WORK ORDER:
Nothing but the lines from the one containing "Str.rfind s c = -1)" through the one containing "Lemma eqb_single (c", both included, should be given again, each exactly as written below.

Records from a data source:
Lemma take_length (n : nat) (s : string) :
  (n <= String.length s)%nat -> String.length (Str.take n s) = n.
Proof.
  revert s. induction n as [|n IH]; intros s H; [reflexivity|].
  destruct s as [|a s]; cbn in *; [lia|]. rewrite IH; [reflexivity | lia].
Qed.

Lemma drop_take_last (k : nat) (s : string) (c : ascii) :
  String.get k s = Some c -> Str.drop k (Str.take (S k) s) = String c "".
Proof.
  revert s. induction k as [|k IH]; intros s H; destruct s as [|a s];
    cbn in H; try discriminate.
  - inversion H. reflexivity.
  - cbn. apply (IH s H).
Qed.

Lemma startswith_nil (s : string) : Str.startswith s "" = true.
Proof. destruct s; reflexivity. Qed.

Lemma startswith_char (a c : ascii) (s : string) :
  Str.startswith (String a s) (String c "") = Ascii.eqb a c.
Proof.
  unfold Str.startswith. cbn. destruct (ascii_dec c a) as [->|Hne].
  - rewrite Ascii.eqb_refl. fold (Str.startswith s ""). apply startswith_nil.
  - symmetry. apply Ascii.eqb_neq. congruence.
Qed.

Lemma contains_char_cons (a c : ascii) (s : string) :
  Str.contains (String a s) (String c "")
  = Ascii.eqb a c || Str.contains s (String c "").
Proof. cbn [Str.contains]. rewrite startswith_char. reflexivity. Qed.

Lemma contains_startswith (s p : string) :
  Str.contains s p = false -> Str.startswith s p = false.
Proof.
  destruct s; cbn [Str.contains]; intros H; apply orb_false_iff in H; tauto.
Qed.

(** [rfind] either finds no occurrence and returns the default, or returns
    the index of an occurrence after which there is no other. *)
Lemma rfind_from_spec (c : ascii) (s : string) (i last : Z) :
  (Str.contains s (String c "") = false /\ Str.rfind_from c s i last = last)
  \/
  (exists k : nat,
      (k < String.length s)%nat /\
      Str.rfind_from c s i last = i + Z.of_nat k /\
      String.get k s = Some c /\
      Str.contains (Str.drop (S k) s) (String c "") = false).
Proof.
  revert i last. induction s as [|a s IH]; intros i last.
  - left. split; reflexivity.
  - cbn [Str.rfind_from]. rewrite contains_char_cons.
    destruct (IH (i + 1) (if Ascii.eqb a c then i else last))
      as [[Hno Hr] | (k & Hk & Hr & Hg & Hd)].
    + destruct (Ascii.eqb a c) eqn:Eac.
      * right. exists 0%nat. cbn. apply Ascii.eqb_eq in Eac. subst a.
        repeat split; [lia | lia | exact Hno].
      * left. split; [exact Hno | exact Hr].
    + right. exists (S k). cbn [String.length Str.drop String.get].
      repeat split; [lia | lia | exact Hg | exact Hd].
Qed.

Lemma rfind_spec (s : string) (c : ascii) :
  (Str.contains s (String c "") = false /\ Str.rfind s c = -1)
  \/
  (exists k : nat,
      (k < String.length s)%nat /\
      Str.rfind s c = Z.of_nat k /\
      String.get k s = Some c /\
      Str.contains (Str.drop (S k) s) (String c "") = false).
Proof.
  unfold Str.rfind.
  destruct (rfind_from_spec c s 0 (-1)) as [H | (k & Hk & Hr & Hg & Hd)].
  - left. exact H.
  - right. exists k. rewrite Z.add_0_l in Hr. repeat split; assumption.
Qed.

(** The basename is the part of the path after its last separator. *)
Lemma basename_spec (p : string) :
  exists head,
    p = head +:+ OsPath.basename p /\
    (head = "" \/ Str.endswith head "/" = true) /\
    Str.contains (OsPath.basename p) "/" = false.
Proof.
  unfold OsPath.basename.
  destruct (rfind_spec p OsPath.sep) as [[Hno Hr] | (k & Hk & Hr & Hg & Hd)];
    rewrite Hr.
  - exists "". cbn. repeat split; [left; reflexivity | exact Hno].
  - replace (Z.to_nat (Z.of_nat k + 1)) with (S k) by lia.
    exists (Str.take (S k) p). split; [symmetry; apply take_drop|].
    split; [|exact Hd]. right. unfold Str.endswith.
    rewrite take_length by lia. cbn [String.length].
    replace (S k - 1)%nat with k by lia.
    rewrite (drop_take_last k p _ Hg). reflexivity.
Qed.

Lemma get_some_lt (k : nat) (s : string) :
  (k < String.length s)%nat -> exists c, String.get k s = Some c.
Proof.
  revert s. induction k as [|k IH]; intros s H; destruct s as [|a s];
    cbn in H; try lia.
  - exists a. reflexivity.
  - cbn. apply IH. lia.
Qed.

Lemma substring_one (k : nat) (s : string) (c : ascii) :
  String.get k s = Some c -> String.substring k 1 s = String c "".
Proof.
  revert s. induction k as [|k IH]; intros s H; destruct s as [|a s];
    cbn in H; try discriminate.
  - inversion H. cbn. destruct s; reflexivity.
  - cbn. apply IH. exact H.
Qed.

Lemma eqb_single (c d : ascii) :
  String.eqb (String c "") (String d "") = Ascii.eqb c d.
Proof. cbn. destruct (Ascii.eqb c d); reflexivity. Qed.

Lemma take_S_get (n k : nat) (s : string) (c : ascii) :
  String.get k s = Some c ->
  Str.take (S n) (Str.drop k s) = String c (Str.take n (Str.drop (S k) s)).
Proof. intros H. rewrite (drop_get k s c H). reflexivity. Qed.

(** The loop of [splitext] finds a character other than a dot exactly when
    the slice it scans is not made of dots. *)
Lemma splitext_scan_spec (p : string) (n i : nat) :
  (i + n <= String.length p)%nat ->
  OsPath.splitext_scan p i n = negb (all_dots (Str.take n (Str.drop i p))).
Proof.
  revert i. induction n as [|n IH]; intros i H; [reflexivity|].
  destruct (get_some_lt i p) as [c Hc]; [lia|].
  cbn [OsPath.splitext_scan]. rewrite (substring_one i p c Hc), eqb_single.
  rewrite (take_S_get n i p c Hc). cbn [all_dots].
  destruct (Ascii.eqb c OsPath.extsep); cbn [negb andb]; [|reflexivity].
  apply IH. lia.
Qed.

Lemma get_contains (k : nat) (s : string) (c : ascii) :
  String.get k s = Some c -> Str.contains s (String c "") = true.
Proof.
  revert s. induction k as [|k IH]; intros s H; destruct s as [|a s];
    cbn in H; try discriminate; rewrite contains_char_cons.
  - inversion H. rewrite Ascii.eqb_refl. reflexivity.
  - rewrite (IH s H). apply orb_true_r.
Qed.

Lemma rfind_absent (s : string) (c : ascii) :
  Str.contains s (String c "") = false -> Str.rfind s c = -1.
Proof.
  intros H. destruct (rfind_spec s c) as [[_ Hr] | (k & _ & _ & Hg & _)];
    [exact Hr|].
  apply get_contains in Hg. congruence.
Qed.

Lemma lstrip_dots_no_dot (s : string) :
  Str.contains s "." = false -> Str.contains (lstrip_dots s) "." = false.
Proof.
  induction s as [|a s IH]; intros H; [reflexivity|].
  pose proof H as H0. rewrite contains_char_cons in H0.
  apply orb_false_iff in H0. destruct H0 as [Ha Hs].
  cbn [lstrip_dots]. unfold OsPath.extsep. rewrite Ha. exact H.
Qed.

Lemma lstrip_dots_all_dots (a b : string) :
  all_dots a = true -> lstrip_dots (a +:+ b) = lstrip_dots b.
Proof.
  induction a as [|c a IH]; intros H; [reflexivity|].
  cbn [all_dots] in H. apply andb_true_iff in H. destruct H as [Hc Ha].
  rewrite append_cons. cbn [lstrip_dots]. rewrite Hc. apply IH, Ha.
Qed.

(** [os.path.splitext] on a file name without a separator. *)
Lemma splitext_splits_at_extension (name : string) :
  Str.contains name "/" = false ->
  splits_at_extension name (fst (OsPath.splitext name)) (snd (OsPath.splitext name)).
Proof.
  intros Hsep. unfold splits_at_extension, OsPath.splitext.
  rewrite (rfind_absent name OsPath.sep Hsep).
  destruct (rfind_spec name OsPath.extsep) as [[Hno Hr] | (k & Hk & Hr & Hg & Hd)];
    rewrite Hr.
  - cbn [Z.ltb Z.compare andb fst snd]. split; [symmetry; apply append_nil_r|].
    left. split; [reflexivity|]. apply lstrip_dots_no_dot, Hno.
  - replace (-1 <? Z.of_nat k) with true by (symmetry; apply Z.ltb_lt; lia).
    replace (Z.to_nat (-1 + 1)) with 0%nat by reflexivity.
    replace (Z.to_nat (Z.of_nat k - (-1 + 1))) with k by lia.
    rewrite Nat2Z.id, splitext_scan_spec by lia.
    cbn [Str.drop andb].
    destruct (all_dots (Str.take k name)) eqn:Edots; cbn [negb fst snd].
    + split; [symmetry; apply append_nil_r|]. left. split; [reflexivity|].
      rewrite <- (take_drop k name) at 1.
      rewrite (lstrip_dots_all_dots _ _ Edots), (drop_get k name _ Hg).
      cbn [lstrip_dots]. rewrite Ascii.eqb_refl.
      apply lstrip_dots_no_dot, Hd.
    + split; [symmetry; apply take_drop|]. right.
      rewrite (drop_get k name _ Hg). split; [apply startswith_char|].
      split; [exact Hd | exact Edots].
Qed.

Lemma contains_middle (a b : string) (c : ascii) :
  Str.contains (a +:+ String c b) (String c "") = true.
Proof.
  induction a as [|x a IH].
  - change ("" +:+ String c b) with (String c b).
    rewrite contains_char_cons, Ascii.eqb_refl. reflexivity.
  - rewrite append_cons, contains_char_cons, IH. apply orb_true_r.
Qed.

YOUR SOLUTION:
  (Str.contains s (String c "") = false /\ Str.rfind s c = -1)
  \/
  (exists k : nat,
      (k < String.length s)%nat /\
      Str.rfind s c = Z.of_nat k /\
      String.get k s = Some c /\
      Str.contains (Str.drop (S k) s) (String c "") = false).
Proof.
  unfold Str.rfind.
  destruct (rfind_from_spec c s 0 (-1)) as [H | (k & Hk & Hr & Hg & Hd)].
  - left. exact H.
  - right. exists k. rewrite Z.add_0_l in Hr. repeat split; assumption.
Qed.

(** The basename is the part of the path after its last separator. *)
Lemma basename_spec (p : string) :
  exists head,
    p = head +:+ OsPath.basename p /\
    (head = "" \/ Str.endswith head "/" = true) /\
    Str.contains (OsPath.basename p) "/" = false.
Proof.
  unfold OsPath.basename.
  destruct (rfind_spec p OsPath.sep) as [[Hno Hr] | (k & Hk & Hr & Hg & Hd)];
    rewrite Hr.
  - exists "". cbn. repeat split; [left; reflexivity | exact Hno].
  - replace (Z.to_nat (Z.of_nat k + 1)) with (S k) by lia.
    exists (Str.take (S k) p). split; [symmetry; apply take_drop|].
    split; [|exact Hd]. right. unfold Str.endswith.
    rewrite take_length by lia. cbn [String.length].
    replace (S k - 1)%nat with k by lia.
    rewrite (drop_take_last k p _ Hg). reflexivity.
Qed.

Lemma get_some_lt (k : nat) (s : string) :
  (k < String.length s)%nat -> exists c, String.get k s = Some c.
Proof.
  revert s. induction k as [|k IH]; intros s H; destruct s as [|a s];
    cbn in H; try lia.
  - exists a. reflexivity.
  - cbn. apply IH. lia.
Qed.

Lemma substring_one (k : nat) (s : string) (c : ascii) :
  String.get k s = Some c -> String.substring k 1 s = String c "".
Proof.
  revert s. induction k as [|k IH]; intros s H; destruct s as [|a s];
    cbn in H; try discriminate.
  - inversion H. cbn. destruct s; reflexivity.
  - cbn. apply IH. exact H.
Qed.

Lemma eqb_single (c d : ascii) :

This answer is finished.